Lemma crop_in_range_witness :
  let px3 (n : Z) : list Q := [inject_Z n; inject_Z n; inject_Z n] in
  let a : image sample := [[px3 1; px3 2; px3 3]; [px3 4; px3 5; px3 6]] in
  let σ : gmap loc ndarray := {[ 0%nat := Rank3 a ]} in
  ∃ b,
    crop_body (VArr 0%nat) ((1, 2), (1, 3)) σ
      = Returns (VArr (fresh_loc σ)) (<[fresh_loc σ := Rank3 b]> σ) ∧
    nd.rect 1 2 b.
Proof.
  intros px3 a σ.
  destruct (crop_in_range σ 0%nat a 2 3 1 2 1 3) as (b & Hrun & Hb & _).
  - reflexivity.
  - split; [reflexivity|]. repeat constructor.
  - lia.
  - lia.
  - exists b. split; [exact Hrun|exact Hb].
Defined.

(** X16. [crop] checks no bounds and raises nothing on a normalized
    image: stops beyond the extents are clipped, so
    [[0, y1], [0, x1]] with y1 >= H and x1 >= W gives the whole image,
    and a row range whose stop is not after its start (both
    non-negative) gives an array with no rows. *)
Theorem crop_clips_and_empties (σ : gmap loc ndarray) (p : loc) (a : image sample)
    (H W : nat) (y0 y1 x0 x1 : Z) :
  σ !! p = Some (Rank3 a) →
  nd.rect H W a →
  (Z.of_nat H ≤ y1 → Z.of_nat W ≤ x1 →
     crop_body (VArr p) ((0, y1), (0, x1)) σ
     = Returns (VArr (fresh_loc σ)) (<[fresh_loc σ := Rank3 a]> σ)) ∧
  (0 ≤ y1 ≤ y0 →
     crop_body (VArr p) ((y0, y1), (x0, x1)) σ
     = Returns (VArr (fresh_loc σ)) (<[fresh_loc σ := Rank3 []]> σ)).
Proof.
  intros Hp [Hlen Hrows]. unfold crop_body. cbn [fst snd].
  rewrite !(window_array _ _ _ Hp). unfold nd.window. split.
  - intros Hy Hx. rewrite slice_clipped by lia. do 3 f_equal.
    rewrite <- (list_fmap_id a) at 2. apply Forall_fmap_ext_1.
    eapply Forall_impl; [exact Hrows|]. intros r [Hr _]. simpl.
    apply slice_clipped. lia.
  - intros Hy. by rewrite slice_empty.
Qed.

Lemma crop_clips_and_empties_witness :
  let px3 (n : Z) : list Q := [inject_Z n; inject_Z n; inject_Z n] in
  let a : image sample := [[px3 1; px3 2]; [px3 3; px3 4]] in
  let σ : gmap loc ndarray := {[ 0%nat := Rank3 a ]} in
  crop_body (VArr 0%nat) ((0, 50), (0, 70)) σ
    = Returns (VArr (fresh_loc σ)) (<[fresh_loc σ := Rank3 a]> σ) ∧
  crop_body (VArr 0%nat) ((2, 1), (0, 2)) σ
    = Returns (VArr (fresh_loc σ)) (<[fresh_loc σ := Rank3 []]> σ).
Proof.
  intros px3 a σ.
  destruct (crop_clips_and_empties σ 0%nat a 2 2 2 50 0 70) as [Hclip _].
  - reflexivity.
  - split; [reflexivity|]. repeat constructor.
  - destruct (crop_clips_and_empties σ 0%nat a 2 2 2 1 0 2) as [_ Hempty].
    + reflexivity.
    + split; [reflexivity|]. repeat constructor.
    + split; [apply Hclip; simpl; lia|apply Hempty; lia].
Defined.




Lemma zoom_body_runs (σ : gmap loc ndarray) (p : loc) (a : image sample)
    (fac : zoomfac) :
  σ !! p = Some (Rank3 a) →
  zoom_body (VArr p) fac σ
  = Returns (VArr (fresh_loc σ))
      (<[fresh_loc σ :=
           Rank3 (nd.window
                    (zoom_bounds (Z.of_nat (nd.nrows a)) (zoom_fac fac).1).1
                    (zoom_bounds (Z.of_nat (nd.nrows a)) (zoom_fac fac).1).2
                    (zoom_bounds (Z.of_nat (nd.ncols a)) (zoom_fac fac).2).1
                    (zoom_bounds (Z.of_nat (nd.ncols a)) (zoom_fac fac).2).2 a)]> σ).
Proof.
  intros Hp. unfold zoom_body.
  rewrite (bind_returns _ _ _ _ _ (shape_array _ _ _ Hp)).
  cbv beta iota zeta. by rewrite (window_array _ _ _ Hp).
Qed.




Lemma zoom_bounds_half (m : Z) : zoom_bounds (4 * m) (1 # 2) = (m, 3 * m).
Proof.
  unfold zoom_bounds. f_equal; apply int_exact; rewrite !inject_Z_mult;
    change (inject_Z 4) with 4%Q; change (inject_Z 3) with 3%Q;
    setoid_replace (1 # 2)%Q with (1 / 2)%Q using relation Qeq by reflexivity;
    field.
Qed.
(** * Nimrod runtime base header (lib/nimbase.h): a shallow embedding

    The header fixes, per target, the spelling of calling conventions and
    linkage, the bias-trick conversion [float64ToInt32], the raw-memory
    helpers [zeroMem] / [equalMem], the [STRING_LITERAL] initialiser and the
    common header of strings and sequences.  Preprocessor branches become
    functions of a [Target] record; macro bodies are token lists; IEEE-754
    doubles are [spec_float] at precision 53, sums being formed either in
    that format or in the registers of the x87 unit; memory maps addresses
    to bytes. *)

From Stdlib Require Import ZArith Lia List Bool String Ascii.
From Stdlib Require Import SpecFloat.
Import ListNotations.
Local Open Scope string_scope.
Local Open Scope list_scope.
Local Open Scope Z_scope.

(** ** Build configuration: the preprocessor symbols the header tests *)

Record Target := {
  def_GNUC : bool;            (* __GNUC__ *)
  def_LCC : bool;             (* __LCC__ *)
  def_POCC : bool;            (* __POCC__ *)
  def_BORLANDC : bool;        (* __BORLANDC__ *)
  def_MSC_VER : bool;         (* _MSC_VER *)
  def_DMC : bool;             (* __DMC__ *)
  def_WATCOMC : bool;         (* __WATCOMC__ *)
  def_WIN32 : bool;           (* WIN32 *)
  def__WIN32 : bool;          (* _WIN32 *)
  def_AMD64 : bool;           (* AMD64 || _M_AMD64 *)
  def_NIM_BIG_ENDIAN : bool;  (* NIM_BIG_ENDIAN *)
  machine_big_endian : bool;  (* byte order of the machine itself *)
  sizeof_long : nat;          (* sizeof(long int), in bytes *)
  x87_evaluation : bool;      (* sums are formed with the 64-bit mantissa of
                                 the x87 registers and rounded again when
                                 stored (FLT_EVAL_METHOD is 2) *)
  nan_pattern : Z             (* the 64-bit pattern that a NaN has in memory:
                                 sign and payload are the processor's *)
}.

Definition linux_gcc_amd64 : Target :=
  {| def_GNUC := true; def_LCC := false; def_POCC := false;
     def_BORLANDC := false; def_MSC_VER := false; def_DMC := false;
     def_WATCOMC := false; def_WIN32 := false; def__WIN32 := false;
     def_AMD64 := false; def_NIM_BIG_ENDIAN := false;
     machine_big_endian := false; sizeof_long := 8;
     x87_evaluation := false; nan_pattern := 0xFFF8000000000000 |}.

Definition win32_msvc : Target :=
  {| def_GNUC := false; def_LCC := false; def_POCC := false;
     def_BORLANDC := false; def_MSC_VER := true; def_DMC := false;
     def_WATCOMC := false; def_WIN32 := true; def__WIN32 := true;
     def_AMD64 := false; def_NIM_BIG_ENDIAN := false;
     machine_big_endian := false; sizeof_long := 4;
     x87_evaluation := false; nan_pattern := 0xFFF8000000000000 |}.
┄┄┄┄┄┄┄┄┄┄
Everything from the first line of the material through the line containing "nd.rect 1 2 b." is to be printed exactly; lines after that are to be left out.

> **RESPONSE TO THE EXERCISE**:
Lemma crop_in_range_witness :
  let px3 (n : Z) : list Q := [inject_Z n; inject_Z n; inject_Z n] in
  let a : image sample := [[px3 1; px3 2; px3 3]; [px3 4; px3 5; px3 6]] in
  let σ : gmap loc ndarray := {[ 0%nat := Rank3 a ]} in
  ∃ b,
    crop_body (VArr 0%nat) ((1, 2), (1, 3)) σ
      = Returns (VArr (fresh_loc σ)) (<[fresh_loc σ := Rank3 b]> σ) ∧
    nd.rect 1 2 b.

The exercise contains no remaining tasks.